Decedent died in October 2003. Matrix and Schwab prepared to turn the IRA proceeds over to the Wainwright Daughters. Just before the funds were to be transferred, however, Schwab discovered that no waiver from Decedent's wife had ever been executed. Accordingly, Schwab paid the approximately $500,000 in proceeds from the IRA to Mrs. Wainwright, rather than to the Wainwright Daughters, who were left with no inheritance.

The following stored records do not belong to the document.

(** * Analytics helpers of [src/routes/faculty.js]

    A shallow embedding of the four analytics functions of the faculty
    router,

      - [calculateAverageAttendance]       (faculty.js, lines 216-222)
      - [calculateAssignmentCompletion]    (faculty.js, lines 224-237)
      - [generatePerformanceDistribution]  (faculty.js, lines 239-267)
      - [calculateWeeklyEngagement]        (faculty.js, lines 269-295)

    together with the properties the specification states about them.

    Conventions of the embedding.

    - A JavaScript number is a value of [number]: a finite value, one of the
      two infinities, or NaN.  Finite values are exact rationals kept in
      lowest terms, so the rounding of IEEE doubles is idealised away; what
      is kept is everything the functions below depend on: division by
      zero yields NaN or an infinity instead of failing, and every
      comparison with NaN is false.  The sign of zero is not tracked (the
      only divisors are array lengths, which are never [-0]).  Results
      about values are therefore stated through these operations, or as
      ranges and comparisons that the monotone rounding of doubles
      preserves, never as an exact rational the rounded result would
      miss.
    - Array lengths and counters are [nat]; they enter number arithmetic
      through [of_nat].
    - Identifiers (ObjectIds, compared through [toString()]) are strings.
    - A plain object used as a dictionary is an association list in
      insertion order, which is the order [Object.values] enumerates
      non-index string keys in.
    - [new Date()] reads a clock; the clock is an explicit sequence of
      readings threaded through a small state monad.  Instants are
      milliseconds since the epoch, in [Z]. *)

From Stdlib Require Import List String ZArith QArith Qreduction Bool Arith Lia.
From Stdlib Require Import Qcanon Permutation Lqa.
From Stdlib Require Import Ascii.
From Stdlib Require DecimalString DecimalZ.
Import ListNotations.

Open Scope string_scope.
Open Scope list_scope.
Open Scope nat_scope.

(* ================================================================== *)
(** * JavaScript numbers *)
(* ================================================================== *)

Inductive number : Type :=
| Fin (q : Q)
| PInf
| NInf
| NaN.

Definition of_Z (z : Z) : number := Fin (inject_Z z).
Definition of_nat (n : nat) : number := of_Z (Z.of_nat n).

Definition Qis0 (q : Q) : bool := Qeq_bool q 0.
Definition Qpos (q : Q) : bool := negb (Qle_bool q 0).
Definition Qneg (q : Q) : bool := negb (Qle_bool 0 q).

(** [a + b] *)
Definition jadd (a b : number) : number :=
  match a, b with
  | NaN, _ | _, NaN => NaN
  | Fin x, Fin y => Fin (Qred (x + y))
  | PInf, NInf | NInf, PInf => NaN
  | PInf, _ | _, PInf => PInf
  | NInf, _ | _, NInf => NInf
  end.

(** the infinity carrying the sign [s] ([true] is positive) *)
Definition inf (s : bool) : number := if s then PInf else NInf.

(** [a * b] *)
Definition jmul (a b : number) : number :=
  match a, b with
  | NaN, _ | _, NaN => NaN
  | Fin x, Fin y => Fin (Qred (x * y))
  | Fin x, PInf | PInf, Fin x => if Qis0 x then NaN else inf (Qpos x)
  | Fin x, NInf | NInf, Fin x => if Qis0 x then NaN else inf (Qneg x)
  | PInf, PInf | NInf, NInf => PInf
  | PInf, NInf | NInf, PInf => NInf
  end.

(** [a / b]: a zero divisor gives NaN for [0 / 0] and an infinity
    otherwise; nothing is ever thrown. *)
Definition jdiv (a b : number) : number :=
  match a, b with
  | NaN, _ | _, NaN => NaN
  | Fin x, Fin y =>
      if Qis0 y then (if Qis0 x then NaN else inf (Qpos x))
      else Fin (Qred (x / y))
  | Fin _, (PInf | NInf) => Fin 0
  | PInf, Fin y => inf (negb (Qneg y))
  | NInf, Fin y => inf (Qneg y)
  | (PInf | NInf), (PInf | NInf) => NaN
  end.

(** [a <= b]; false as soon as one side is NaN *)
Definition jleb (a b : number) : bool :=
  match a, b with
  | NaN, _ | _, NaN => false
  | NInf, _ => true
  | _, PInf => true
  | Fin x, Fin y => Qle_bool x y
  | PInf, _ => false
  | Fin _, NInf => false
  end.

(** [lo <= a <= hi] as a proposition; false for NaN *)
Definition between (lo hi : Q) (a : number) : Prop :=
  match a with
  | Fin q => (lo <= q)%Q /\ (q <= hi)%Q
  | _ => False
  end.


(* ================================================================== *)
(** * Data model (the populated Mongoose documents) *)
(* ================================================================== *)

(** One marking of an attendance session: [{ student, status }]. *)
Record AttendanceMark : Type := mkMark {
  mark_student : string;
  status : string
}.
(** ** The structure checks of the transaction module on run-time values *)

(** [v.k] for any value [v] that is neither [null] nor [undefined]. *)
Definition getField (v : JsVal) (k : string) : JsVal :=
  match v with
  | JsObject props => getProp props k
  | _ => JsUndefined
  end.

Definition isNullish (v : JsVal) : bool :=
  match v with
  | JsUndefined | JsNull => true
  | _ => false
  end.

Definition isHexChar (c : ascii) : bool :=
  let n := Z.of_N (N_of_ascii c) in
  ((48 <=? n) && (n <=? 57)) || ((65 <=? n) && (n <=? 70))
  || ((97 <=? n) && (n <=? 102)).

(** [address.match('^[a-fA-F0-9]+$') === null] is the negation of
    "non-empty and made of hexadecimal digits only". *)
Definition isValidAddress (address : string) : bool :=
  if negb (Nat.eqb (String.length address) 130) then false
  else if negb (negb (String.eqb address "")
                && forallb isHexChar (list_ascii_of_string address))
  then false
  else if negb (String.prefix "04" address) then false
  else true.

Definition isValidTxInStructure (txIn : JsVal) : bool :=
  if isNullish txIn then false
  else if negb (String.eqb (typeof (getField txIn "signature")) "string")
  then false
  else if negb (String.eqb (typeof (getField txIn "txOutId")) "string")
  then false
  else if negb (String.eqb (typeof (getField txIn "txOutIndex")) "number")
  then false
  else true.

Definition isValidTxOutStructure (txOut : JsVal) : bool :=
  if isNullish txOut then false
  else
    match getField txOut "address" with
    | JsString address =>
        if negb (isValidAddress address) then false
        else if negb (String.eqb (typeof (getField txOut "amount")) "number")
        then false
        else true
    | _ => false
    end.

(** ** A host to run the engine on

    [SHA256] is the real digest.  The other members are stand-ins of the
    declared types, good enough to evaluate the engine on examples; every
    general theorem below is stated for an arbitrary [Host]. *)

Definition hexDigitBits (c : ascii) : string :=
  let n := Z.of_N (N_of_ascii c) in
  let d := if (48 <=? n) && (n <=? 57) then n - 48
           else if (97 <=? n) && (n <=? 102) then n - 87
           else (-1) in
  if d <? 0 then ""
  else String (if Z.testbit d 3 then "1" else "0")
      (String (if Z.testbit d 2 then "1" else "0")
      (String (if Z.testbit d 1 then "1" else "0")
      (String (if Z.testbit d 0 then "1" else "0") "")))%char.

(** Modelled from the spec: [hexToBinary] of [./util], which is not among
    the sources.  The digest is "interpreted as a binary string": four bits
    per hexadecimal digit, most significant first. *)
Fixpoint exampleHexToBinary (s : string) : string :=
  match s with
  | EmptyString => ""
  | String c rest => hexDigitBits c ++ exampleHexToBinary rest
  end.

(** Modelled from the spec: [isValidTransactionStructure], which is not
    among the sources.  "Structural shape is invalid (wrong field types,
    missing arrays)": on a typed transaction the arrays are there, and
    every input and output has to pass its own structure check. *)
Definition exampleIsValidTransactionStructure (t : Transaction) : bool :=
  forallb isValidTxInStructure (map TxIn_toJs (txIns t))
  && forallb isValidTxOutStructure (map TxOut_toJs (txOuts t)).

(** Modelled from the spec: [updateTransactionPool] of [./transactionPool],
    which is not among the sources.  It "drops every pool entry whose
    referenced UTXO no longer exists in the (new) utxoSet". *)
Definition exampleUpdateTransactionPool (aUnspentTxOuts : list UnspentTxOut.t)
    (pool : list Transaction) : list Transaction :=
  filter (fun tx =>
            forallb (fun txIn =>
                       existsb (fun uTxO =>
                                  String.eqb (UnspentTxOut.txOutId uTxO)
                                             (txOutId txIn)
                                  && (UnspentTxOut.txOutIndex uTxO
                                      =? txOutIndex txIn))
                               aUnspentTxOuts)
                    (txIns tx))
         pool.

The Wainwright Daughters filed suit against Matrix on January 11, 2005, alleging that Matrix acted negligently as a financial advisor and breached its contractual obligation to assist Decedent in creating a rollover IRA with his daughters as beneficiaries. Matrix answered and moved to dismiss. In an Opinion of July 27, 2005, the negligence claim was dismissed, but the contractual claim was allowed to go forward. See Wainwright v. Matrix Asset Advisors, Inc., No. 05 Civ. 227 (DLC), 2005 WL 3418933 (S.D.N.Y. Jul. 27, 2005).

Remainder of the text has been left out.